After a few years of slow improvement, I feel that it is time to get some feedback and see what's next for Thales simulator. During this period, we've tried to expand the simulator as best as we could. Sometimes we've been successful, others less so.

The main impediment that usually hampers our efforts is the lack of an actual HSM device that can help us sanity check our implementation in a consistent manner. Some times, we're lucky enough to have contributing members and project users with access to a physical HSM give up some of their free time to test our implementation and in that way they provide benefit to all users. Quite a few problems have been found and resolved in this way. However, this happy state of affairs doesn't happen often and the core problem remains.

As you may know, the simulator is written to mirror the behavior of an 8000-series HSM as closely as possible. We're slowly seeing an increasing number of users running software for the newer PayShield 9000 HSM. This is backwards compatible with the 8000, but changes that this project doesn't support are slowly introduced by the new HSM.

To be honest, we haven't got the big picture about what users find most useful in the simulator and what they miss most from the simulator. We've satisfied some requests in the past, mostly about implementing some command or other, but is that enough? Should we add support for more commands? Going forward, should we be compatible with the 9000 while retaining compatibility with the 8000? Should we migrate the code base to C# and VS 2010 - do users care about the implementation details anyway? Should we try to target mono more methodically to give users a chance to run the simulator in other non-Windows platforms other than Open SUSE as well? Is a user interface required or would users be happy with just a console view?

Under this light, I would be grateful if project users could share their ideas about how to best move forward with the simulator.

Dec 2, 2011 at 4:37 AM

1. RSA is also becoming more and more prevalent for both PIN Block encryption and, even moreso, Remote Key Loading to ATMs. It is only a matter of time before it will be a necessary feature. Even now Remote Key Loading is becoming a compliance requirement in some countries. I suspect you'll have your hands full for awhile implementing RSA. I believe implementing RSA functionality should be a short term to mid-term goal.

2. Through the grapevine I understand that the 8000 will be End-Of-Life'd soon (not end of support, but will no longer be sold). For the project to avoid falling into obscurity over time I would suggest that emulation of the PayShield HSMs (Thales 9000s) become a priority. I personally know of RG6000s that are still in production use even though they have been end of life for almost 20 years. This means that while 9000s will become dominant in the next 10 years, the 8000s will still be around for a long while. What I'm getting at is that you should start the 9000 support through a different 9000 operating mode and it's own set of command implementations where there are behavior differences between them. This way you can adequately simulate behavior of both models independently. Of course you could always simplify your own life and fork into two separate projects, one for 8000 and one for 9000.
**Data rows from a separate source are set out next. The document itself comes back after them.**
Section Message.
Context (exts : list extension_type) (field_encode : nat → pb_field → addr → enc) (ext_encode : nat → addr → enc).

Lemma level_emits fuel down :
  encode_spec fuel down → encode_spec (S fuel) (pb_encode_with descs exts m field_encode ext_encode down).
Proof using Hwf Hsize.
  intros Hdown d n l o b fp vss Hfuel Hd Hfit Hroom Hb Hlv Hm. inversion Hm as [fps ? Hlf Hlv' Hv]; subst.
  pose proof (wf_tags descs d Hwf) as Ht. unfold pb_encode_with, wire.
  destruct (desc d) as [|f0 rest] eqn:E; [destruct vss; [exact emits_nil|done]|]. rewrite <-E in *.
  eapply emits_from_mem; [reflexivity|].
  destruct (layout_lookup (desc d) 0) as (g & p & Hg); [rewrite E; simpl; lia|].
  rewrite (iter_begin_spec _ _ _ _ Ht Hg). rewrite layout_length in Hlf.
  assert (∀ c k g, (k + c = length (desc d))%nat → layout (desc d) !! k = Some g →
    emits (encode_loop exts m field_encode ext_encode down c (iter_at (desc d) (l, Z.of_nat o) k g.2))
      (concat (drop k (wire_fields descs (desc d) vss)))) as Hloop;
    [|apply (Hloop (length (desc d)) 0%nat (g, p)); done].
  induction c as [|c IH]; intros k h Hk Hh.
  { apply lookup_lt_Some in Hh. rewrite layout_length in Hh. lia. }
  destruct (lookup_lt_is_Some_2 fps k) as [fp Hfp]; [lia|].
  destruct (lookup_lt_is_Some_2 vss k) as [vs Hvs]; [lia|].
  pose proof (wf_field descs d k h Hwf Hh) as Hf.
  pose proof (fits_range descs d n k h Hfit Hh) as Hr.
  destruct (iter_at_field descs d n o l k h Hfit Hh) as (Hit & HpD & HpS).
  assert (desc d !! k = Some h.1) as Hdk by (destruct h; by eapply layout_field).
  rewrite (drop_S _ _ _ (wire_fields_lookup descs _ _ _ _ _ Hdk Hvs)). cbn [concat encode_loop]. rewrite Hit, HpD.
  assert (is_ltype PB_LTYPE_EXTENSION h.1 = false) as -> by (by destruct Hf as (_ & _ & _ & _ & Hext & _)).
  apply emits_and.
  - pose proof (concat_nth_length _ _ _ Hfp).
    apply (field_emits fuel down Hdown d h.1 Hf) with (b := b) (s := (o + spos h.1 h.2)%nat) (fp := fp); try done.
    + by eapply sized_field.
    + nia.
    + by eapply live_concat.
    + by eapply iter_at_room.
    + intros Hs. specialize (HpS Hs). cbn [it_pData it_pSize iter_at] in HpS, HpD. destruct h as [h q]. cbn [fst snd] in *.
      by rewrite (field_at_layout _ _ _ _ Hh), HpD in HpS.
    + specialize (Hv k h fp vs Hh Hfp Hvs). rewrite (fdata_read o) in Hv by done.
      eapply field_val_slot; [|exact Hv]. intros Hs. by rewrite (fslot_read o).
  - destruct h as [h q]. cbn [snd]. destruct (iter_next_index (desc d) (l, Z.of_nat o) k h q Ht Hh) as (h' & q' & Hh' & Hn).
    rewrite Hn. unfold next_index in *. destruct (Nat.ltb_spec (S k) (length (desc d))).
    + apply (IH (S k) (h', q')); [lia|done].
    + rewrite drop_ge by (rewrite wire_fields_length; lia). exact emits_nil.
Qed.

Lemma encodes fuel : encode_spec fuel (encode_at descs exts m field_encode ext_encode fuel).
Proof using Hwf Hsize.
  induction fuel as [|fuel IH]; [intros d n l o b fp vss H; lia|]. by apply level_emits.
Qed.

(** A struct with its blocks, among those of the memory. *)
Lemma pb_encode_emits d n l o b fp F vss :
  (d < N)%nat → msg_fits descs d n → (o + n <= length b)%nat → mem_is m ((l, b) :: fp ++ F) →
  msg_val descs d (mem_read o n b) fp vss →
  emits (pb_encode descs exts m field_encode ext_encode d (VLoc l (Z.of_nat o))) (wire descs d vss).
Proof using Hwf Hsize.
  intros Hd Hfit Hroom Hm Hv. unfold pb_encode.
  assert (Forall (λ lb, m_heap m !! lb.1 = Some lb.2) ((l, b) :: fp ++ F)) as Hlive.
  { destruct Hm as (Hh & Hn & _). apply Forall_forall. intros [l' b'] Hin. rewrite Hh. by apply elem_of_list_to_map_1. }
  apply Forall_cons in Hlive as [Hb [Hlv _]%Forall_app].
  apply (encodes _ d n l o b fp vss); try done.
  unfold encode_fuel. rewrite (mem_is_size _ _ Hm). simpl. rewrite length_app. nia.
Qed.

End Message.

End Encoded.

(** ** What the encoder writes *)

(** C25: the encoder gives a message its wire form.  For well-formed
    descriptors, when the struct at [o] of the block [l] with the blocks [fp] it
    points to holds the message [vss] (numbers, strings, submessages in place or
    allocated, arrays, unions, to any depth), then [pb_encode] writes exactly
    the bytes [wire] when the stream has room for them, whatever else is in
    memory; when it has not, it returns [false] and stores nothing past the end
    of the buffer; [pb_encode_delimited] writes the same bytes after their
    number; and [pb_get_encoded_size] is their number. *)
Theorem pb_encode_writes_wire descs exts m field_encode ext_encode d n l o b fp F vss :
  wf_descs descs → sized_descs descs → (d < length descs)%nat → msg_fits descs d n →
  (o + n <= length b)%nat → mem_is m ((l, b) :: fp ++ F) → msg_val descs d (mem_read o n b) fp vss →
  let src := VLoc l (Z.of_nat o) in let bs := wire descs d vss in
  emits (pb_encode descs exts m field_encode ext_encode d src) bs ∧
  emits (pb_encode_delimited descs exts m field_encode ext_encode d src) (delimited bs) ∧
  (zlen bs < 2 ^ 64 → pb_get_encoded_size descs exts m field_encode ext_encode d src = Some (Some (zlen bs))).
Proof.
  intros Hwf Hsz Hd Hfit Hroom Hm Hv src bs.
  pose proof (pb_encode_emits descs m Hwf Hsz exts field_encode ext_encode d n l o b fp F vss Hd Hfit Hroom Hm Hv) as He.
  split; [exact He|]. split.
  - unfold pb_encode_delimited, pb_encode_submessage. eapply emits_ext; [|exact (emits_two_pass true _ _ He)].
    apply two_pass_submessage.
  - intros Hlt. unfold pb_get_encoded_size, src. rewrite (emits_sizing _ _ He Hlt). done.
Qed.

(** A [Leaf] with [x: -2, s: "AB"]. *)
Definition leaf_block : block :=
  (MByte <$> [254; 255; 255; 255]) ++ replicate 4 MUndef ++ ptr_bytes (VLoc 1 0).

Definition leaf_mem : mem := mk_mem (list_to_map [(0%nat, leaf_block); (1%nat, MByte <$> [65; 66; 0])]) 2 [].

Lemma leaf_value : msg_val sample_descs 0 leaf_block [(1%nat, MByte <$> [65; 66; 0])] [[MInt (-2)]; [MBytes [65; 66]]].
Proof.
  apply (msg_val_intro sample_descs 0 leaf_block [[]; [(1%nat, MByte <$> [65; 66; 0])]]); [done..|].
  intros [|[|k]] g fp vs Hg Hfp Hvs; simpl in Hfp, Hvs; simplify_eq; apply (inj Some) in Hg as <-.
  - apply fv_required; [done..|]. apply iv_plain; [done| |by eexists].
    split; [done|]. split; [by_decide|]. by_decide.
  - apply fv_ptr; [done|by right|]. apply pv_str; [done| |by exists []].
    split; [done|]. split; by_decide.
Qed.

Lemma pb_encode_writes_wire_witness :
  wire sample_descs 0 [[MInt (-2)]; [MBytes [65; 66]]] =
    [8; 254; 255; 255; 255; 255; 255; 255; 255; 255; 1; 18; 2; 65; 66] ∧
  emits (pb_encode sample_descs [] leaf_mem (λ _ _ _, oundefined) (λ _ _, oundefined) 0 (VLoc 0 (Z.of_nat 0)))
    [8; 254; 255; 255; 255; 255; 255; 255; 255; 255; 1; 18; 2; 65; 66].
Proof.
  split; [by vm_compute|].
  apply (pb_encode_writes_wire sample_descs [] leaf_mem (λ _ _ _, oundefined) (λ _ _, oundefined) 0 16 0 0 leaf_block
    [(1%nat, MByte <$> [65; 66; 0])] [] [[MInt (-2)]; [MBytes [65; 66]]]);
    [exact sample_wf|by_decide|simpl; lia|by_decide|simpl; lia|by_decide|exact leaf_value].
Defined.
3. Separate the server and the GUI. The server should run as a service so it can be used independently of the UI and therefore become more practical in multi-user or high availability environments. I would personally have great interest in this modification.

4. If you have access to documentation for version 3.0 or later of the RG8000 firmware, you know of some new features available on the 8000s including up to 4 distinct LMKs, and an entirely different mode of operating, Enhanced Key Block (ANSI TR-31).

5. AS2805 support for Australia. Thales has a firmware build for AS2805 that is a compliance requirement in Australia and possibly elsewhere. It is very much the same as what you're familiar with, but CBC is used when encrypting double length keys.

6. Low on the list because it is probably more work than it is worth, investigate the potential benefit of making your cryptographic calls FIPS 140-2 level 1 compliant by making use of something like the Crypto++ DLLs (www.cryptopp.com). Combined with the above and storage of the LMK in something like a TrueCrypt volume or secure token (which would be implementation specific, not necessarily built into your code) this simulator could find conceivably its way into limited production systems like processing for gift cards. I'm no VB developer so I honestly have no idea if it can be accomplished.

Coordinator
Dec 2, 2011 at 2:36 PM

Interesting thought, I certainly appreciate the feedback.

I would never expect #3 but it's certainly doable. If this is implemented, it could be done with a fat client or a web-based GUI. Your thoughts about that?

I gather that you have more experience on fielding HSMs than myself, and that's the reason I was surprised by #6. Would you go for such an implementation in a production environment? Even if you can secure the LMKs using a secure token, the software part can still be manipulated/hacked to oblivion.